__Action item__
What you return should be the lines from the first line of the records below through the line holding "[jsonwebtoken] and [bcryptjs]", unchanged.

__Raw data__
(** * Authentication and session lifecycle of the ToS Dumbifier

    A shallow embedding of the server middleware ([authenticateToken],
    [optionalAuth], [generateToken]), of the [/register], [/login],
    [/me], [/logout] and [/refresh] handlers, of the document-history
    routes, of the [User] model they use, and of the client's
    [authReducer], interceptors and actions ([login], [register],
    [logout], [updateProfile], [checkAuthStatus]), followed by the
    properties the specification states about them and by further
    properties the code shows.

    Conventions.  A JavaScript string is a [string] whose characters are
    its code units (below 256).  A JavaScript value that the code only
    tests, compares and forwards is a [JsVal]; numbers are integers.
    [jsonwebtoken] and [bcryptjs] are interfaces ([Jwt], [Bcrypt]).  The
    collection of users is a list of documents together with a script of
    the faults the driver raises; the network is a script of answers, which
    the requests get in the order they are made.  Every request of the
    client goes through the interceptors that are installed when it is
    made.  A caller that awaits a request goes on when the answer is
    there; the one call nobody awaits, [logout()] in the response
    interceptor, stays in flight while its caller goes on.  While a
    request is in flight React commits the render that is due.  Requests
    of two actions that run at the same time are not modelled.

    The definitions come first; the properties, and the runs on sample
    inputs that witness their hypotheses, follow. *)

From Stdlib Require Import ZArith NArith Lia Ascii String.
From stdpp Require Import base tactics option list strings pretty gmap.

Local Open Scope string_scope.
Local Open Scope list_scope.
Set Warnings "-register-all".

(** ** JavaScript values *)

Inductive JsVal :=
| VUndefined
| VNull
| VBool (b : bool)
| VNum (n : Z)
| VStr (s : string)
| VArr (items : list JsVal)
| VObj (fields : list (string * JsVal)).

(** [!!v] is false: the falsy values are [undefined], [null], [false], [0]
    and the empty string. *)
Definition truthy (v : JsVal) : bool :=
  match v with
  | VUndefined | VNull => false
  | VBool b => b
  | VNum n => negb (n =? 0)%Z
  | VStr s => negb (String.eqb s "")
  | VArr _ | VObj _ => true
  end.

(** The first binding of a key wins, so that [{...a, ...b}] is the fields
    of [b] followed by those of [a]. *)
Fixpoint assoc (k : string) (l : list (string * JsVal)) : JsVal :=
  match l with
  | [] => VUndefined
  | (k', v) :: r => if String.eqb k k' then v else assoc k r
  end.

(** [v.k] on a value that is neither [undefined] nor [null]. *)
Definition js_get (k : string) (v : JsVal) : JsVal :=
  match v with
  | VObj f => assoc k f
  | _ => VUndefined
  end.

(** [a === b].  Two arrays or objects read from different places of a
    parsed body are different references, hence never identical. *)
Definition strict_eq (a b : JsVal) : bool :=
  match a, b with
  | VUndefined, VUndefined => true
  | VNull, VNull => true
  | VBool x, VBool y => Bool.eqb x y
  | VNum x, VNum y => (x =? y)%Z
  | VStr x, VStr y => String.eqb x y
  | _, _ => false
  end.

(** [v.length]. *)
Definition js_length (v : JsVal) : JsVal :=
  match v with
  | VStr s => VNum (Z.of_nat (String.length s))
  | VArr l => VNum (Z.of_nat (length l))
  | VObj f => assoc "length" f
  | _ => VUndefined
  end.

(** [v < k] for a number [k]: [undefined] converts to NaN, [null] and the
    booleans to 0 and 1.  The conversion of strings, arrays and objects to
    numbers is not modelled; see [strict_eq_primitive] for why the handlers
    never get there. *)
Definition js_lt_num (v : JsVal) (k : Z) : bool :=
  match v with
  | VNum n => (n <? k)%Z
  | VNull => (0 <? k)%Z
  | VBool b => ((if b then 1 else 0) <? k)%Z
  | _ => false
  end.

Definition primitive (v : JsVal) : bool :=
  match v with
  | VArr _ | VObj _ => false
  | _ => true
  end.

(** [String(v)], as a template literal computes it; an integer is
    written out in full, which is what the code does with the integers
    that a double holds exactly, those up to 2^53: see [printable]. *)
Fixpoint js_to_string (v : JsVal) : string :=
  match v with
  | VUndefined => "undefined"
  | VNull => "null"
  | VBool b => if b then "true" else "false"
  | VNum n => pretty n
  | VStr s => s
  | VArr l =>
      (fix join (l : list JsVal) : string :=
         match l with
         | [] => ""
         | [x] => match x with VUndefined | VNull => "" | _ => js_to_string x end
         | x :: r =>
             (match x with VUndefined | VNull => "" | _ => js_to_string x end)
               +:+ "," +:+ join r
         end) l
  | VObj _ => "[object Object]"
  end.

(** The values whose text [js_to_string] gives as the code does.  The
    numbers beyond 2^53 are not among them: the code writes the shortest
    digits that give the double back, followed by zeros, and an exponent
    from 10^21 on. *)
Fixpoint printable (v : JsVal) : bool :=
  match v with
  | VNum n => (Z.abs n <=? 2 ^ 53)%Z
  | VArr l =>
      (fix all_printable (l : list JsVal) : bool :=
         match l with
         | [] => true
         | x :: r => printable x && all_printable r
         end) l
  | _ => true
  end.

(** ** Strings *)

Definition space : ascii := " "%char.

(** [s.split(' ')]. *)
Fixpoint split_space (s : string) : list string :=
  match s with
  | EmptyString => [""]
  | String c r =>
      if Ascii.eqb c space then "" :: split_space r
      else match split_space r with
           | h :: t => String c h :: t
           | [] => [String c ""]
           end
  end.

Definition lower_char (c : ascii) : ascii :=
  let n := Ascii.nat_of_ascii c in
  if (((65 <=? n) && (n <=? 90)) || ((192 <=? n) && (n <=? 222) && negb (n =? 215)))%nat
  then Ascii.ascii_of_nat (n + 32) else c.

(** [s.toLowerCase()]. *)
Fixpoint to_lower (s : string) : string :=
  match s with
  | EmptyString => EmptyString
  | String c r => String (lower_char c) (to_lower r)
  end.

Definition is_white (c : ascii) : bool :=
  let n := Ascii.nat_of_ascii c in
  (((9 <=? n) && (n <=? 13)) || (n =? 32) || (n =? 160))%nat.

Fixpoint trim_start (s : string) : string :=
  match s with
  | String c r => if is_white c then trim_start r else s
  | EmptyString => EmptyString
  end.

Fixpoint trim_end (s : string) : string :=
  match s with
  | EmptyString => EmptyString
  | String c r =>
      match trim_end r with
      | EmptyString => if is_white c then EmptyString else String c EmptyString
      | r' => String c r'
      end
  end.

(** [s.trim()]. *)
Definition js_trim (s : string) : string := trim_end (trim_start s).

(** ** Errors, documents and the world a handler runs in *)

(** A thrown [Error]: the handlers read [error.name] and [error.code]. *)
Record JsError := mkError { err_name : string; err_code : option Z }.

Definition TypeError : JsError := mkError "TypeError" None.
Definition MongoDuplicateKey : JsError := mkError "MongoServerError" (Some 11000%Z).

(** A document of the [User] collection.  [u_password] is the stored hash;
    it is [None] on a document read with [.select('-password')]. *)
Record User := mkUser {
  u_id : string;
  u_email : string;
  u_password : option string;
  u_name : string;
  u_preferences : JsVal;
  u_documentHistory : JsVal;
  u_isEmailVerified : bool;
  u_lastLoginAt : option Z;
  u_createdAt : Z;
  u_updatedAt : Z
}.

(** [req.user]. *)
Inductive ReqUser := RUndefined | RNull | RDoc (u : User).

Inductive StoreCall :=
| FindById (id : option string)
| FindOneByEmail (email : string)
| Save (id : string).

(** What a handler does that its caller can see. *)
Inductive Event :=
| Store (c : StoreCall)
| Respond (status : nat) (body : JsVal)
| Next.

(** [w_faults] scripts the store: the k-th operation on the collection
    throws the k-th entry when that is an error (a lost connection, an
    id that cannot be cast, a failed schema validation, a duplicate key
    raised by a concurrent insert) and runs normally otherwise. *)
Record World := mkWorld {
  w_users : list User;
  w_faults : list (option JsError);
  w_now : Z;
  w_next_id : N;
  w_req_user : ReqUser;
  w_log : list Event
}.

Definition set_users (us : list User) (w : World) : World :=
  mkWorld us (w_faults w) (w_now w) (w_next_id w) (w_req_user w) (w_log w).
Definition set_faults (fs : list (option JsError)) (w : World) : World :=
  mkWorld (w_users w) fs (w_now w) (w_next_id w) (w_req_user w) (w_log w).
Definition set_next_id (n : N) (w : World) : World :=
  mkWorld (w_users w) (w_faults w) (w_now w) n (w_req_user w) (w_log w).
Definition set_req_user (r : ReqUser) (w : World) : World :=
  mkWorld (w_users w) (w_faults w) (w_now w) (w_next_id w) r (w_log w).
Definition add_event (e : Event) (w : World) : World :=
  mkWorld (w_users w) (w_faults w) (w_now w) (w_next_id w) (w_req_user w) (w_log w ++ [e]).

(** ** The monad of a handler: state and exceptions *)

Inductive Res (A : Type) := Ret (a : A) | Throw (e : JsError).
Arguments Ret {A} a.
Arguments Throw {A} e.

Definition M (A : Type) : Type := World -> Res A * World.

__Response__
(** * Authentication and session lifecycle of the ToS Dumbifier

    A shallow embedding of the server middleware ([authenticateToken],
    [optionalAuth], [generateToken]), of the [/register], [/login],
    [/me], [/logout] and [/refresh] handlers, of the document-history
    routes, of the [User] model they use, and of the client's
    [authReducer], interceptors and actions ([login], [register],
    [logout], [updateProfile], [checkAuthStatus]), followed by the
    properties the specification states about them and by further
    properties the code shows.

    Conventions.  A JavaScript string is a [string] whose characters are
    its code units (below 256).  A JavaScript value that the code only
    tests, compares and forwards is a [JsVal]; numbers are integers.
    [jsonwebtoken] and [bcryptjs] are interfaces ([Jwt], [Bcrypt]).  The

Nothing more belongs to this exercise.